A Justiça de Bauru, por meio do Juizado Especial Cível, condenou o Instagram a indenizar em R$ 10 mil por danos morais uma dentista e influencer da cidade que teve a conta invadida por golpistas no final do ano passado. O Poder Judiciário determinou, ainda, que a empresa deve restabelecer o acesso da usuária ao próprio perfil. A decisão é de primeira instância e ainda cabe recurso.
Conforme o JC noticiou, o chamado golpe do Instagram se popularizou nos últimos meses e fez várias vítimas, inclusive em Bauru. Nesta modalidade de estelionato, os criminosos invadem a conta de uma pessoa na rede social e, passando-se por ela, anunciam nos stories produtos inexistentes a preços abaixo dos que são praticados no mercado. Assim, quando os interessados efetuam o pagamento, pensando que estão fazendo um bom negócio, na verdade, acabam ficando no prejuízo (confira, no quadro ao lado, dicas sobre como proceder).
Em Bauru, uma das vítimas foi a dentista e influencer Gabriela Junqueira. Em dezembro de 2021, o perfil dela, que coleciona cerca de 50 mil seguidores, foi invadido por hackers. Os criminosos tiveram acesso à conta durante duas semanas e, neste período, fizeram postagens vendendo produtos que não existiam, como mobílias e aparelhos eletrônicos.
Alguns seguidores, acreditando que era a própria dona da conta comercializando os itens, fizeram depósitos e também se tornaram vítimas. Gabriela relata que, assim que percebeu a invasão, realizou todas as orientações da plataforma para recuperar a conta, mas conseguiu retomar o acesso somente após 15 dias.
DECISÃO JUDICIAL
Diante da situação, a dentista acionou a Justiça. Assim, obteve a determinação da reativação da conta (mesmo ela já tendo conseguido o acesso) e a ser indenizada pelo Instagram em R$ 10 mil por danos morais.
De acordo com o advogado e vice-presidente da Comissão de Direito Constitucional da OAB Bauru, Guilherme Bittencourt Martins, que atua no caso, o Poder Judiciário entendeu que existiu falha na prestação de serviços e que houve ausência de segurança na plataforma, com base na Legislação Brasileira do Marco Civil da Internet (12.965/14).

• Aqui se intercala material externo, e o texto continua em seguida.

Lemma validate_items_ok (rt : runtime) (l : list pyval) (items : list OrderItem.t) :
  Order.validate_items rt l = Some items -> forallb OrderItem.ok items = true.
Proof.
  revert items. induction l as [| v rest IH]; intros items; cbn.
  - now intros [= <-].
  - destruct (OrderItem.validate rt v) as [item |] eqn:Hv; [| discriminate].
    destruct (Order.validate_items rt rest) as [items' |]; [| discriminate].
    intros [= <-]. cbn. rewrite (validate_item_ok _ _ _ Hv). now apply IH.
Qed.

(** A validated body is an order whose items keep the schema's bounds. *)
Lemma validate_ok (rt : runtime) (body : pyval) (order : Order.t) :
  Order.validate rt body = Some order -> Order.ok order = true.
Proof.
  destruct body as [| | | | | | d |]; try discriminate. unfold Order.validate.
  destruct (required lax_str d "customer_name"); [| discriminate].
  destruct (required (email_str rt) d "customer_email"); [| discriminate].
  destruct (required lax_str d "shipping_address"); [| discriminate].
  destruct (required (Order.list_of rt) d "items") as [l |] eqn:Hl; [| discriminate].
  destruct (with_default optional_str d "notes" None); [| discriminate].
  intros [= <-]. unfold Order.ok. cbn.
  unfold required in Hl. destruct (lookup "items" d) as [w |]; [| discriminate].
  destruct w; try discriminate. now apply validate_items_ok in Hl.
Qed.

(** A key that names no field of [Order] does not reach the order. *)
Lemma validate_ignores_extra (rt : runtime) (d : dict) (key : string) (v : pyval) :
  is_field key = false ->
  Order.validate rt (VDict (setitem d key v)) = Order.validate rt (VDict d).
Proof.
  unfold is_field. cbn [existsb]. rewrite !orb_false_iff.
  intros (H1 & H2 & H3 & H4 & H5 & _).
  apply String.eqb_neq in H1, H2, H3, H4, H5.
  unfold Order.validate, required, with_default.
  rewrite !Facts.lookup_setitem_other by congruence. reflexivity.
Qed.

(** *** The total *)

(** A request body with the two items of the specification's example,
    quantities written out. *)
Definition example_body : dict :=
  Examples.body_with
    [ VDict [ ("product_sku", VStr "ARONIA-750ML"); ("title", VStr "Aronia Pure");
              ("unit_price", VFloat 12.90); ("quantity", VInt 2) ];
      VDict [ ("product_sku", VStr "ARONIA-250ML"); ("title", VStr "Aronia Pure");
              ("unit_price", VFloat 5.00); ("quantity", VInt 1) ] ].

(** C1. For every request body that validates to an order with at least
    one item, the route runs [create_order] and the dict it returns has
    status ok and, at the key [total_amount], the sum over the items of
    unit price times quantity; a key of the body that names no field of
    [Order], such as a total the client supplies, changes nothing of the
    run, so the total returned with it is that same sum. *)
Theorem total_is_sum_of_items
    (rt : runtime) (st : store) (d : dict) (order : Order.t) :
  Order.validate rt (VDict d) = Some order ->
  Order.items order <> [] ->
  (exists response log,
      post_api_checkout rt (VDict d) st = Handled (Return response, log)
      /\ lookup "status" response = Some (VStr "ok")
      /\ lookup "total_amount" response
         = Some (VFloat (spec_total (Order.items order))))
  /\ (forall key v,
        is_field key = false ->
        post_api_checkout rt (VDict (setitem d key v)) st
        = post_api_checkout rt (VDict d) st
        /\ exists response log,
             post_api_checkout rt (VDict (setitem d key v)) st
             = Handled (Return response, log)
             /\ lookup "total_amount" response
                = Some (VFloat (spec_total (Order.items order)))).
Proof.
  intros Hv Hne.
  assert (Hrun : exists response log,
             post_api_checkout rt (VDict d) st = Handled (Return response, log)
             /\ lookup "status" response = Some (VStr "ok")
             /\ lookup "total_amount" response
                = Some (VFloat (spec_total (Order.items order)))).
  { unfold post_api_checkout. rewrite Hv.
    rewrite (create_order_run order st (validate_ok _ _ _ Hv) Hne).
    destruct (create_document st "order" _) as [order_id | e];
      eexists; eexists; (split; [reflexivity | split; reflexivity]). }
  split; [exact Hrun | ].
  intros key v Hkey.
  assert (Hsame : post_api_checkout rt (VDict (setitem d key v)) st
                  = post_api_checkout rt (VDict d) st).
  { unfold post_api_checkout. now rewrite validate_ignores_extra. }
  split; [exact Hsame | ]. rewrite Hsame.
  destruct Hrun as (response & log & Hr & _ & Ht). now exists response, log.
Qed.

Lemma total_is_sum_of_items_witness :
  let d := setitem example_body "total_amount" (VFloat 0.01) in
  (exists response log,
      post_api_checkout Examples.sample_runtime (VDict d) Examples.empty_store
      = Handled (Return response, log)
      /\ lookup "status" response = Some (VStr "ok")
      /\ lookup "total_amount" response
         = Some (VFloat (spec_total (Order.items Examples.example_order))))
  /\ (forall key v,
        is_field key = false ->
        post_api_checkout Examples.sample_runtime (VDict (setitem d key v))
          Examples.empty_store
        = post_api_checkout Examples.sample_runtime (VDict d) Examples.empty_store
        /\ exists response log,
             post_api_checkout Examples.sample_runtime (VDict (setitem d key v))
               Examples.empty_store
             = Handled (Return response, log)
             /\ lookup "total_amount" response
                = Some (VFloat (spec_total (Order.items Examples.example_order)))).
Proof.
  cbv zeta.
  apply (total_is_sum_of_items Examples.sample_runtime Examples.empty_store
           (setitem example_body "total_amount" (VFloat 0.01))
           Examples.example_order).
  - vm_compute. reflexivity.
  - discriminate.
Defined.

(** C4. For every valid order with at least one item, when the insert
    into the store raises, [create_order] does not raise: the dict it
    returns has status ok, a null [order_id], and at [total_amount] the
    total that the dict returned on a successful insert has, where
    [order_id] is the identifier the store gave. *)
Theorem persistence_failure_keeps_total
    (order : Order.t) (st : store) (e : exn) :
  Order.ok order = true ->
  Order.items order <> [] ->
  create_document st "order"
    (DictData (order_payload order (spec_total (Order.items order)))) = Raise e ->
  (exists response,
      fst (create_order order st) = Return response
      /\ lookup "status" response = Some (VStr "ok")
      /\ lookup "order_id" response = Some VNone
      /\ lookup "total_amount" response
         = Some (VFloat (spec_total (Order.items order))))
  /\ (forall st' order_id,
        create_document st' "order"
          (DictData (order_payload order (spec_total (Order.items order))))
          = Return order_id ->
        exists response,
          fst (create_order order st') = Return response
          /\ lookup "status" response = Some (VStr "ok")
          /\ lookup "order_id" response = Some (VStr order_id)
          /\ lookup "total_amount" response
             = Some (VFloat (spec_total (Order.items order)))).
Proof.
  intros Hok Hne Hfail. split.
  - rewrite (create_order_run order st Hok Hne). cbn [fst]. rewrite Hfail.
    eexists. split; [reflexivity | repeat split].
  - intros st' order_id Hins.
    rewrite (create_order_run order st' Hok Hne). cbn [fst]. rewrite Hins.
    eexists. split; [reflexivity | repeat split].
Qed.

"Nesse caso do golpe do Instagram, aplica-se a Norma de Defesa do Consumidor. No momento em que a pessoa cria um perfil, já cria-se uma relação contratual consumerista com o aplicativo. A legislação prevê que a plataforma é responsável pela administração e guarda dos conteúdos postados, tendo a obrigação de primar pelo bom uso da plataforma digital e empenhar os meios necessários contra a prática de abusos eventualmente cometidos, cabendo-lhe cancelar ou bloquear páginas que atentem contra as regras de seu uso", detalha Bittencourt.
Além disso, o advogado destaca que o Artigo 3 da Lei do Marco Civil prevê que o uso da Internet é amparado pela proteção e segurança do acesso e dos dados pessoais. "Por essa razão, os aplicativos têm responsabilidade quando um hacker/invasor acaba alterando o perfil, e-mail e telefone da vítima para cometer o crime, vez que houve falha na prestação de serviço e na segurança do aplicativo", ressalta, pontuando que a condenação foi em primeira instância e que o Instagram ainda pode recorrer à decisão.
SEGURANÇA
Para evitar ter a conta invadida, a Polícia Civil orienta que o usuário ative a autenticação de dois fatores do Instagram (entrar em 'Configurações', 'Segurança' e 'Autenticação de dois fatores') e nunca forneça o código de segurança do aplicativo a alguém.
Outras dicas válidas são: trocar a senha do perfil com frequência, usar senhas fortes, não acessar links desconhecidos e, por fim, sempre desconfiar de ofertas em que o valor esteja muito abaixo do mercado.